THE TASK: From the line with "Definition pairing_route (path" through the line with "(** [enforce_transport_v2]: [Ok]", inclusive, return each line of the data below exactly and leave the rest out.

------ SUPPLIED RECORDS

(* ===== verification/Peer.v ===== *)
(** * Where a request comes from

    Model of the parts of src/src/listen_addrs.rs, src/src/ipc.rs,
    src/src/device_auth.rs and src/src/server/enforcement.rs that tell a local
    request from a remote one: forwarding headers and trusted proxies, the
    checks of an anonymous deployment, and the rule that a remote peer reaches
    the API only through transport v2. The header map keeps every value in
    order; the URI and authority grammars of the http crate are the class
    [HttpCrate]; [str::parse::<IpAddr>] is written out. *)
From S2P Require Import Prelude Bytes Text Envelope Query DeviceAuth Pairing.
From Stdlib Require Import Strings.Byte.
Local Open Scope N_scope.

(** ** Text *)

Definition ascii_lower_byte (c : byte) : byte := if in_range 0x41 0x5A c then byte_of (byte_val c + 32) else c.
Definition ascii_lowercase (s : bytes) : bytes := ascii_lower_byte <$> s.
Definition eq_ignore_ascii_case (x y : bytes) : bool := bool_decide (ascii_lowercase x = ascii_lowercase y).

(** [str::trim] of a text. *)
Definition trim_text (s : bytes) : bytes := b (trim (String.string_of_list_byte s)).

(** [trim_matches(['[', ']'])]. *)
Definition bracket (c : byte) : bool := Byte.eqb c "[" || Byte.eqb c "]".
Fixpoint trim_start_brackets (s : bytes) : bytes :=
  match s with c :: rest => if bracket c then trim_start_brackets rest else s | [] => [] end.
Definition trim_brackets (s : bytes) : bytes := rev (trim_start_brackets (rev (trim_start_brackets s))).

(** ** Internet addresses: the parser of [core::net]

    A parser reads a prefix; [None] leaves the input where it was. *)
Definition given_char (c : byte) (s : bytes) : option bytes :=
  match s with x :: rest => if Byte.eqb x c then Some rest else None | [] => None end.

Definition to_digit (radix : N) (c : byte) : option N :=
  d ← hex_digit c; if d <? radix then Some d else None.

(** The digit loop of [read_number]: value, number of digits, rest; [None] when
    there are more than [max_digits]. *)
Fixpoint read_digits (radix : N) (max_digits : nat) (acc : N) (count : nat) (s : bytes) : option (N * nat * bytes) :=
  match s with
  | c :: rest =>
      match to_digit radix c with
      | Some d =>
          if (max_digits <? S count)%nat then None
          else read_digits radix max_digits (acc * radix + d) (S count) rest
      | None => Some (acc, count, s)
      end
  | [] => Some (acc, count, [])
  end.

Definition read_number (radix : N) (max_digits : nat) (allow_zero_prefix : bool) (max : N) (s : bytes) :
    option (N * bytes) :=
  '(value, count, rest) ← read_digits radix max_digits 0 0 s;
  let leading_zero := match s with c :: _ => Byte.eqb c "0" | [] => false end in
  if (count =? 0)%nat then None
  else if negb allow_zero_prefix && leading_zero && (1 <? count)%nat then None
  else if max <? value then None
  else Some (value, rest).

(** [read_separator]: the separator comes before every element but the first. *)
Definition read_separator {A} (sep : byte) (index : nat) (inner : bytes → option (A * bytes)) (s : bytes) :
    option (A * bytes) :=
  match index with O => inner s | S _ => rest ← given_char sep s; inner rest end.

Fixpoint read_octets (count index : nat) (acc : N) (s : bytes) : option (N * bytes) :=
  match count with
  | O => Some (acc, s)
  | S count =>
      '(octet, rest) ← read_separator "." index (read_number 10 3 false 255) s;
      read_octets count (S index) (acc * 256 + octet) rest
  end.
Definition read_ipv4_addr (s : bytes) : option (N * bytes) := read_octets 4 0 0 s.

(** [read_groups] over [limit - index] free slots: the groups read, whether an
    embedded IPv4 address ended them, and the rest. *)
Fixpoint read_groups (free index : nat) (s : bytes) : list N * bool * bytes :=
  match free with
  | O => ([], false, s)
  | S free' =>
      match (if (1 <? free)%nat then read_separator ":" index read_ipv4_addr s else None) with
      | Some (v4, rest) => ([v4 / 65536; v4 mod 65536], true, rest)
      | None =>
          match read_separator ":" index (read_number 16 4 true 65535) s with
          | Some (group, rest) =>
              let '(groups, ipv4, rest) := read_groups free' (S index) rest in (group :: groups, ipv4, rest)
          | None => ([], false, s)
          end
      end
  end.

Definition of_groups (groups : list N) : N := foldl (λ acc g, acc * 65536 + g) 0 groups.

Definition read_ipv6_addr (s : bytes) : option (N * bytes) :=
  let '(head, head_ipv4, rest) := read_groups 8 0 s in
  if (length head =? 8)%nat then Some (of_groups head, rest)
  else if head_ipv4 then None
  else
    rest ← given_char ":" rest;
    rest ← given_char ":" rest;
    let '(tail, _, rest) := read_groups (8 - S (length head)) 0 rest in
    Some (of_groups (head ++ repeat 0 (8 - length head - length tail) ++ tail), rest).

(** [str::parse::<IpAddr>]: the whole text. *)
Definition parse_ip (s : bytes) : option IpAddr :=
  let read := match read_ipv4_addr s with
              | Some (bits, rest) => Some (V4 bits, rest)
              | None => (λ r : N * bytes, (V6 r.1, r.2)) <$> read_ipv6_addr s
              end in
  match read with Some (addr, []) => Some addr | _ => None end.

Definition ip_is_loopback (a : IpAddr) : bool :=
  match a with V4 bits => N.shiftr bits 24 =? 127 | V6 bits => bits =? 1 end.

Definition is_loopback_host (host : bytes) : bool :=
  let normalized := trim_brackets (trim_text host) in
  eq_ignore_ascii_case normalized (b "localhost")
  || match parse_ip normalized with Some a => ip_is_loopback a | None => false end.

(** ** Headers and targets *)

(** A header map: names in lower case, all values of a name in order. *)
Abbreviation HeaderList := (list (bytes * bytes)).
Definition get_all (headers : HeaderList) (name : bytes) : list bytes :=
  snd <$> filter (λ p, p.1 = name) headers.
Definition header_get (headers : HeaderList) (name : bytes) : option bytes := head (get_all headers name).
Definition contains_key (headers : HeaderList) (name : bytes) : bool :=
  bool_decide (get_all headers name ≠ []).
Definition header_insert (headers : HeaderList) (name value : bytes) : HeaderList :=
  filter (λ p, p.1 ≠ name) headers ++ [(name, value)].
Definition header_append (headers : HeaderList) (name value : bytes) : HeaderList := headers ++ [(name, value)].
(** The first value of each name, which is what device authentication reads. *)
Definition first_values (headers : HeaderList) : HeaderMap := list_to_map headers.

Definition HOST : bytes := Eval vm_compute in b "host".
Definition ORIGIN : bytes := Eval vm_compute in b "origin".
Definition X_FORWARDED_FOR : bytes := Eval vm_compute in b "x-forwarded-for".
Definition FORWARDING_HEADERS : list bytes :=
  Eval vm_compute in [b "forwarded"; b "x-forwarded-for"; b "x-real-ip"].
Definition DESKTOP_APP_ORIGIN : bytes := Eval vm_compute in b "todex-desktop://app".

(** A parsed target; the authority is its text. *)
Record Uri : Type := {
  uri_scheme : option bytes; uri_authority : option bytes; uri_path : bytes; uri_query : option bytes;
}.

Class HttpCrate := {
  uri_try_from : bytes → option Uri;
  authority_ok : bytes → bool;           (* [parse::<Authority>] succeeds *)
  authority_host : bytes → bytes;        (* [Authority::host] of its text *)
  method_ok : bytes → bool;              (* [Method::from_bytes] succeeds *)
}.

(** What a served connection leaves on a request: the peer, and what the
    server itself marked. *)
Inductive PeerAddr : Type := PeerTcp (ip : IpAddr) (port : N) | PeerLocal.
Record ForwardedFor : Type := { fwd_client : option IpAddr }.
#[export] Instance ForwardedFor_eq_dec : EqDecision ForwardedFor.
Proof. solve_decision. Defined.
Record Extensions : Type := {
  ext_tcp : option (IpAddr * N);          (* [ConnectInfo<SocketAddr>] *)
  ext_local : bool;                       (* [ConnectInfo<LocalPeer>] *)
  ext_forwarded : option ForwardedFor;
  ext_via_v2 : bool;                      (* [ArrivedViaTransportV2] *)
}.

(** [sealed::peer_address]; the test-only mock address is left out. *)
Definition peer_address (e : Extensions) : option PeerAddr :=
  if ext_local e then Some PeerLocal
  else match ext_tcp e with Some (ip, port) => Some (PeerTcp ip port) | None => None end.

Definition peer_is_loopback (p : PeerAddr) : bool :=
  match p with PeerTcp ip _ => ip_is_loopback (to_canonical ip) | PeerLocal => true end.
Definition peer_ip (p : PeerAddr) : option IpAddr :=
  match p with PeerTcp ip _ => Some ip | PeerLocal => None end.

Section peers.
Context `{AuthCrypto} `{HttpCrate}.

(** ** Forwarded requests *)

Definition has_forwarding_headers (headers : HeaderList) : bool := existsb (contains_key headers) FORWARDING_HEADERS.

(** The client a trusted proxy names: the last entry of the last value. *)
Definition named_client (headers : HeaderList) : option IpAddr :=
  value ← last (get_all headers X_FORWARDED_FOR);
  text ← to_str value;
  entry ← last (split "," text);
  parse_ip (trim_brackets (trim_text entry)).

Definition forwarded (headers : HeaderList) (extensions : Extensions) (peer : option IpAddr)
    (trusted_proxies : list IpAddr) : option ForwardedFor :=
  match ext_forwarded extensions with
  | Some f => Some f
  | None =>
      if negb (has_forwarding_headers headers) then None
      else
        let trusted :=
          match peer with
          | Some peer => existsb (λ proxy, bool_decide (to_canonical proxy = to_canonical peer)) trusted_proxies
          | None => false
          end in
        Some {| fwd_client := if trusted then named_client headers else None |}
  end.

Definition client_address (peer : IpAddr) (f : option ForwardedFor) : IpAddr := default peer (f ≫= fwd_client).

(** ** Anonymous deployments *)

Definition has_loopback_host (headers : HeaderList) (uri : Uri) : bool :=
  let authority :=
    match header_get headers HOST with
    | Some value => v ← to_str value; if authority_ok v then Some v else None
    | None => uri_authority uri
    end in
  match authority with
  | Some a => negb (bool_decide ("@"%byte ∈ a)) && is_loopback_host (authority_host a)
  | None => false
  end.

Definition is_local_origin (origin : bytes) : bool :=
  if decide (origin = DESKTOP_APP_ORIGIN) then true
  else
    match uri_try_from origin with
    | Some uri =>
        bool_decide (uri_scheme uri = Some (b "http") ∨ uri_scheme uri = Some (b "https"))
        && match uri_authority uri with Some a => is_loopback_host (authority_host a) | None => false end
    | None => false
    end.

Definition local_origin_value (value : bytes) : bool :=
  match to_str value with Some origin => is_local_origin origin | None => false end.

Definition ensure_local_request (headers : HeaderList) (uri : Uri) : result AppError unit :=
  if has_forwarding_headers headers
  then Err (Unauthorized "anonymous access is not available through a reverse proxy")
  else if negb (has_loopback_host headers uri) then Err (Unauthorized "anonymous access requires a loopback Host")
  else if negb (forallb local_origin_value (get_all headers ORIGIN))
  then Err (Unauthorized "anonymous access is limited to local origins")
  else Ok tt.

(** ** Enforcement *)

(** [transport_crypto::query_value]: the key is compared undecoded, the value
    is decoded as in [device_auth]. *)
Definition raw_query_value (query : option bytes) (key : bytes) : option bytes :=
  q ← query;
  (λ p, form_decode p.2) <$>
    find (λ p, bool_decide (p.1 = key)) ((λ pair, default (pair, []) (split_once "=" pair)) <$> split "&" q).

(** Routes that answer without a device credential. *)
Definition bootstrap_route (path : bytes) : bool :=
  bool_decide (path ∈ [b "/health"; b "/v2/transport-policy"; b "/v2/version"]).
Definition pairing_route (path : bytes) : bool := bool_decide (b "/v2/device-pairing/" `prefix_of` path).

Definition is_direct_route (path : bytes) (query : option bytes) : bool :=
  bootstrap_route path || bool_decide (path = b SEALED_PATH) || pairing_route path
  || (bool_decide (path = b "/v2/ws") && bool_decide (raw_query_value query (b "tv") = Some (b "2"))).

Record HttpRequest : Type := {
  hr_method : bytes; hr_uri : Uri; hr_headers : HeaderList; hr_extensions : Extensions; hr_body : bytes;
}.

Definition arrives_on_loopback (request : HttpRequest) : bool :=
  match peer_address (hr_extensions request) with
  | Some peer =>
      peer_is_loopback peer
      && bool_decide (forwarded (hr_headers request) (hr_extensions request) (peer_ip peer) [] = None)
  | None => false
  end.

(** [enforce_transport_v2]: [Ok] hands the request on. *)
Definition enforce_transport_v2 (request : HttpRequest) : result AppError HttpRequest :=
  if arrives_on_loopback request || ext_via_v2 (hr_extensions request)
     || is_direct_route (uri_path (hr_uri request)) (uri_query (hr_uri request))
  then Ok request
  else Err (ProtocolUpgradeRequired "non-loopback clients must use transport v2 (POST /v2/sealed, /v2/ws?tv=2)").
End peers.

------------

SOLUTION:
Definition pairing_route (path : bytes) : bool := bool_decide (b "/v2/device-pairing/" `prefix_of` path).

Definition is_direct_route (path : bytes) (query : option bytes) : bool :=
  bootstrap_route path || bool_decide (path = b SEALED_PATH) || pairing_route path
  || (bool_decide (path = b "/v2/ws") && bool_decide (raw_query_value query (b "tv") = Some (b "2"))).

Record HttpRequest : Type := {
  hr_method : bytes; hr_uri : Uri; hr_headers : HeaderList; hr_extensions : Extensions; hr_body : bytes;
}.

Definition arrives_on_loopback (request : HttpRequest) : bool :=
  match peer_address (hr_extensions request) with
  | Some peer =>
      peer_is_loopback peer
      && bool_decide (forwarded (hr_headers request) (hr_extensions request) (peer_ip peer) [] = None)
  | None => false
  end.

(** [enforce_transport_v2]: [Ok] hands the request on. *)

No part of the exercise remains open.